The plan also requires the federal Department of Health and Human Services to report on the state of America’s rural health systems on a yearly basis. The annual report hasn’t been done since 2003, and would examine the number of hospital closures and their causes.
“The proposed reauthorization of the SORH grant program will allow the Nevada SORH to continue to provide vital technical assistance and support to rural and frontier hospitals in Nevada,” said Doctor Evan Klass and Director Gerald Ackerman with the Nevada State Office of Rural Health.
With Nye Regional closing being a prime example, medical services are not a given in some rural areas.

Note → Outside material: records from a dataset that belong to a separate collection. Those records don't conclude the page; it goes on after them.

(** * Recurring-appointment scheduling of FavaleTrainerCRM

    A shallow embedding of the recurrence expansion, the conflict check and
    the single-class update of the server, with the properties the
    specification states about them.

    Sources embedded here:
    - [server/controllers/newScheduling.controller.ts]
      ([createRecurrentScheduling], [updateClass], [checkConflicts],
      [generateRecurrentClasses]);
    - the route file registering [/api/sessions], [/api/sessions/check-conflicts],
      [/api/new-scheduling/recurrent] ([generateClassesFromRecurrence]),
      [/api/professors/availability] and [/api/appointments/recurring];
    - [server/db.ts] (the driver behind [db.execute]).

    JavaScript [Date] values are modelled by their time value (milliseconds
    since the epoch, a [Z]) with the calendar functions of ECMAScript
    (section "Date objects"); the local time zone is taken to be UTC, so
    local-time setters and getters act on the time value directly. *)

From stdpp Require Import gmap strings list sorting.
From Stdlib Require Import ZArith Lia.

Local Open Scope Z_scope.

(** ** ECMAScript calendar arithmetic *)

Module JSDate.

Definition msPerSecond : Z := 1000.
Definition msPerMinute : Z := 60000.
Definition msPerHour : Z := 3600000.
Definition msPerDay : Z := 86400000.

Definition Day (t : Z) : Z := t / msPerDay.
Definition TimeWithinDay (t : Z) : Z := t mod msPerDay.

Definition DayFromYear (y : Z) : Z :=
  365 * (y - 1970) + (y - 1969) / 4 - (y - 1901) / 100 + (y - 1601) / 400.

Definition InLeapYear (y : Z) : bool :=
  (y mod 4 =? 0) && (negb (y mod 100 =? 0) || (y mod 400 =? 0)).

Definition DaysInYear (y : Z) : Z := if InLeapYear y then 366 else 365.

(** The largest year whose first day is not after day [d]: an estimate from
    the mean year length, corrected by at most one. *)
Definition YearFromDay (d : Z) : Z :=
  let y := 1970 + (400 * d) / 146097 in
  if d <? DayFromYear y then y - 1
  else if DayFromYear (y + 1) <=? d then y + 1
  else y.

(** Day within the year of the first day of month [m] (0 = January);
    [monthStart leap 12] is the length of the year. *)
Definition monthStart (leap : bool) (m : Z) : Z :=
  let l := if leap then 1 else 0 in
  if m <=? 0 then 0
  else if m =? 1 then 31
  else if m =? 2 then 59 + l
  else if m =? 3 then 90 + l
  else if m =? 4 then 120 + l
  else if m =? 5 then 151 + l
  else if m =? 6 then 181 + l
  else if m =? 7 then 212 + l
  else if m =? 8 then 243 + l
  else if m =? 9 then 273 + l
  else if m =? 10 then 304 + l
  else if m =? 11 then 334 + l
  else 365 + l.

Definition MonthFromDayWithinYear (leap : bool) (dwy : Z) : Z :=
  if dwy <? monthStart leap 1 then 0
  else if dwy <? monthStart leap 2 then 1
  else if dwy <? monthStart leap 3 then 2
  else if dwy <? monthStart leap 4 then 3
  else if dwy <? monthStart leap 5 then 4
  else if dwy <? monthStart leap 6 then 5
  else if dwy <? monthStart leap 7 then 6
  else if dwy <? monthStart leap 8 then 7
  else if dwy <? monthStart leap 9 then 8
  else if dwy <? monthStart leap 10 then 9
  else if dwy <? monthStart leap 11 then 10
  else 11.

Definition DaysInMonth (y m : Z) : Z :=
  monthStart (InLeapYear y) (m + 1) - monthStart (InLeapYear y) m.

Definition YearFromTime (t : Z) : Z := YearFromDay (Day t).
Definition DayWithinYear (t : Z) : Z := Day t - DayFromYear (YearFromTime t).
Definition MonthFromTime (t : Z) : Z :=
  MonthFromDayWithinYear (InLeapYear (YearFromTime t)) (DayWithinYear t).
Definition DateFromTime (t : Z) : Z :=
  DayWithinYear t - monthStart (InLeapYear (YearFromTime t)) (MonthFromTime t) + 1.
Definition WeekDay (t : Z) : Z := (Day t + 4) mod 7.
Definition HourFromTime (t : Z) : Z := (t / msPerHour) mod 24.
Definition MinFromTime (t : Z) : Z := (t / msPerMinute) mod 60.
Definition SecFromTime (t : Z) : Z := (t / msPerSecond) mod 60.
Definition msFromTime (t : Z) : Z := t mod msPerSecond.
(** * The claims *)

(** C1, as the claim has it, fails: the file the upload handler stored
    under [1700000000000-my..clip.mp4] is there, and a stream request for
    it is answered 400, with or without Range header; and a start written
    with a minus sign does not reach the headers as a negative number:
    [bytes=-5-10] gives [bytes NaN-5/1000]. *)
Lemma stream_of_dotted_name_rejected_counterexample :
  is_Some (dotted_uploads !! "1700000000000-my..clip.mp4")
  ∧ Http.status
      (Be.get_api_stream dotted_uploads "1700000000000-my..clip.mp4" None)
    = 400
  ∧ Http.status
      (Be.get_api_stream dotted_uploads "1700000000000-my..clip.mp4"
         (Some "bytes=0-99"))
    = 400
  ∧ Http.header (Http.headers (clip_request "bytes=-5-10")) "Content-Range"
    = Some "bytes NaN-5/1000".
Proof.
  split; [by vm_compute; eauto|]. split; [reflexivity|].
  split; reflexivity.
Qed.

(** C1, amended: a stream request for a stored file whose name passes the
    security check answers, without a Range header, 200 with the whole
    file and Content-Length the file's size; with [bytes=start-end], 206
    with Content-Range [bytes start-end/totalSize], Accept-Ranges [bytes]
    and Content-Length [end - start + 1], where an omitted end is
    [totalSize - 1].  Nothing is checked: [start] and [end] reach the
    headers and [slice] as they were parsed, whatever their order or
    size, and every non-empty Range header is answered with 206.  A start
    written with a minus sign, [bytes=-a-b], is not rejected either, but
    it is not passed on as a negative number: the start is [NaN] and the
    end is [a].  For 1000 bytes: length 1000; [bytes=0-99] gives
    [bytes 0-99/1000] and length 100; [bytes=500-] gives
    [bytes 500-999/1000] and length 500. *)
Theorem stream_range_resolution
    (d : Fs.directory) (filename : string) (file : Fs.file) :
  path_traversal filename = false →
  d !! filename = Some file →
  let bytes := Fs.content file in
  let totalSize := Fs.file_size file in
  let respond := Be.get_api_stream d filename in
  let get r key := Http.header (Http.headers r) key in
  (Http.status (respond None) = 200
   ∧ Http.payload (respond None) = Http.Stream bytes
   ∧ get (respond None) "Content-Length" = Some (JsNumber.Z_toString totalSize))
  ∧ (∀ start end_ : N, safe start → safe end_ →
       let r := respond (Some ("bytes=" +:+ JsNumber.digits_of_N start +:+ "-"
                               +:+ JsNumber.digits_of_N end_)) in
       Http.status r = 206
       ∧ get r "Content-Range"
         = Some ("bytes " +:+ JsNumber.digits_of_N start +:+ "-"
                 +:+ JsNumber.digits_of_N end_ +:+ "/"
                 +:+ JsNumber.Z_toString totalSize)
       ∧ get r "Accept-Ranges" = Some "bytes"
       ∧ get r "Content-Length"
         = Some (JsNumber.Z_toString (Z.of_N end_ - Z.of_N start + 1))
       ∧ Http.payload r
         = Http.Stream (Fs.slice bytes (JsNumber.Num (Z.of_N start))
                          (JsNumber.Num (Z.of_N end_ + 1))))
  ∧ (∀ start : N, safe start →
       let r := respond (Some ("bytes=" +:+ JsNumber.digits_of_N start +:+ "-"
                               +:+ "")) in
       Http.status r = 206
       ∧ get r "Content-Range"
         = Some ("bytes " +:+ JsNumber.digits_of_N start +:+ "-"
                 +:+ JsNumber.Z_toString (totalSize - 1) +:+ "/"
                 +:+ JsNumber.Z_toString totalSize)
       ∧ get r "Accept-Ranges" = Some "bytes"
       ∧ get r "Content-Length"
         = Some (JsNumber.Z_toString (totalSize - 1 - Z.of_N start + 1))
       ∧ Http.payload r
         = Http.Stream (Fs.slice bytes (JsNumber.Num (Z.of_N start))
                          (JsNumber.Num (totalSize - 1 + 1))))
  ∧ (∀ range, JsString.truthy range = true →
       Http.status (respond (Some range)) = 206)
  ∧ (∀ a b : N, safe a → safe b →
       let range := "bytes=-" +:+ JsNumber.digits_of_N a +:+ "-"
                    +:+ JsNumber.digits_of_N b in
       Http.range_start range = JsNumber.NaN
       ∧ Http.range_end range totalSize = JsNumber.Num (Z.of_N a)
       ∧ Http.status (respond (Some range)) = 206
       ∧ get (respond (Some range)) "Content-Range"
         = Some ("bytes NaN-" +:+ JsNumber.digits_of_N a +:+ "/"
                 +:+ JsNumber.Z_toString totalSize)
       ∧ get (respond (Some range)) "Content-Length" = Some "NaN")
  ∧ (totalSize = 1000 →
       get (respond None) "Content-Length" = Some "1000"
       ∧ (let r := respond (Some "bytes=0-99") in
          Http.status r = 206
          ∧ get r "Content-Range" = Some "bytes 0-99/1000"
          ∧ get r "Content-Length" = Some "100"
          ∧ Http.payload r = Http.Stream (take 100 bytes))
       ∧ (let r := respond (Some "bytes=500-") in
          Http.status r = 206
          ∧ get r "Content-Range" = Some "bytes 500-999/1000"
          ∧ get r "Content-Length" = Some "500"
          ∧ Http.payload r = Http.Stream (drop 500 bytes))).
Proof.
  intros Hvalid Hfile bytes totalSize respond get.
  assert (Hranged : ∀ range, JsString.truthy range = true →
            respond (Some range) = Http.partial_content bytes range "video/mp4")
    by (intros; by apply be_stream_ranged).
  assert (Hfull : respond None = Http.full_content bytes "video/mp4")
    by (unfold respond; by rewrite (be_stream_present d filename file)).
  split; [|split; [|split; [|split; [|split]]]].
  - by rewrite Hfull.
  - intros start end_ _ _ r. subst r.
    rewrite Hranged by done. by rewrite partial_content_closed.
  - intros start _ r. subst r.
    rewrite Hranged by done. by rewrite partial_content_open.
  - intros range Hne. by rewrite Hranged.
  - intros a b _ _ range.
    destruct (partial_content_minus (J:=Be.json_value) bytes a b "video/mp4")
      as (Hstart & Hend & Hminus).
    fold range in Hstart, Hend, Hminus.
    rewrite Hranged by done. rewrite Hminus. by repeat split.
  - intros Hsize. rewrite Hfull, !Hranged by done.
    unfold Http.partial_content, Http.full_content, get, Fs.slice.
    cbn [Http.status Http.headers Http.payload].
    change (Z.of_nat (length bytes)) with totalSize. rewrite Hsize.
    split; [done|]. split; [done|].
    split; [done|]. split; [done|]. split; [done|]. f_equal.
    change (take 500 (drop 500 bytes) = drop 500 bytes).
    apply take_ge. rewrite length_drop.
    unfold totalSize, Fs.file_size in Hsize. fold bytes in Hsize. lia.
Qed.
(** The inner loop of [setup_sources], over one source's [sys_names]. *)
Fixpoint attach (table : odict Systematic) (name : string)
    (sys_names : list string) (source : Source) (used : gset string)
    : result (Source * gset string) :=
  match sys_names with
  | [] => Ok (source, used)
  | sys_name :: rest =>
      match resolve table sys_name with
      | None => Raise (unresolved_error sys_name name)
      | Some sys =>
          attach table name rest
            {| src_body := src_body source;
               src_systematics := src_systematics source ++ [sys] |}
            ({[sys_name]} ∪ used)
      end
  end.

(** The outer loop of [setup_sources], over [info.items()]. *)
Fixpoint build_sources (self : Calculator) (info : odict SourceInfo)
    (built : list Source) (used : gset string)
    : result (list Source * gset string) :=
  match info with
  | [] => Ok (built, used)
  | (name, source_info) :: rest =>
      do stype <- match si_type source_info with
                  | Some t => Ok t
                  | None => Raise (KeyError "type")
                  end;
      do md <- match metadata self with
               | Some md => Ok md
               | None => Raise (AttributeError "metadata")
               end;
      do source <- make_source name stype md;
      let sys_names := default [] (si_systematics source_info) in
      do r <- attach (systematics self) name sys_names source used;
      build_sources self rest (built ++ [fst r]) (snd r)
  end.

(** The last loop of [setup_sources], over [source_systematics.keys()]. *)
Fixpoint check_used (sys_names : list string) (used : gset string)
    : result unit :=
  match sys_names with
  | [] => Ok tt
  | sys_name :: rest =>
      if decide (sys_name ∈ used) then check_used rest used
      else Raise (unused_error sys_name)
  end.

“Rural health care systems throughout the country continue to operate in a fragile state,” said Teryl Eisinger, executive director, National Organization of State Offices of Rural Health. “By reauthorizing the State Office of Rural Health grant program, this bipartisan legislation will help provide improved access to quality health care for the 61 million Americans living in rural areas.”
The Rural HEALTH Act of 2016 is supported by the Nevada Hospital Association, the Nevada State Office of Rural Health, the National Organization of State Offices of Rural Health and the American Osteopathic Association.
Renown Medical Group, scheduled to open a new medical facility in the former space of Nye Regional Medical Center in Tonopah, will open June 1. Renown will lease the building through Nye County.
The facility will operate Monday through Thursday once open and will offer access to primary care and specialty care through telehealth technology. The clinic will not offer emergency services.
The medical center will offer primary care and more than 30 types of specialty care including neurology, gastroenterology, endocrinology and behavioral health. Plans are also in the works to provide on-site lab testing, including strep, flu and pregnancy tests. X-ray services will also be on site.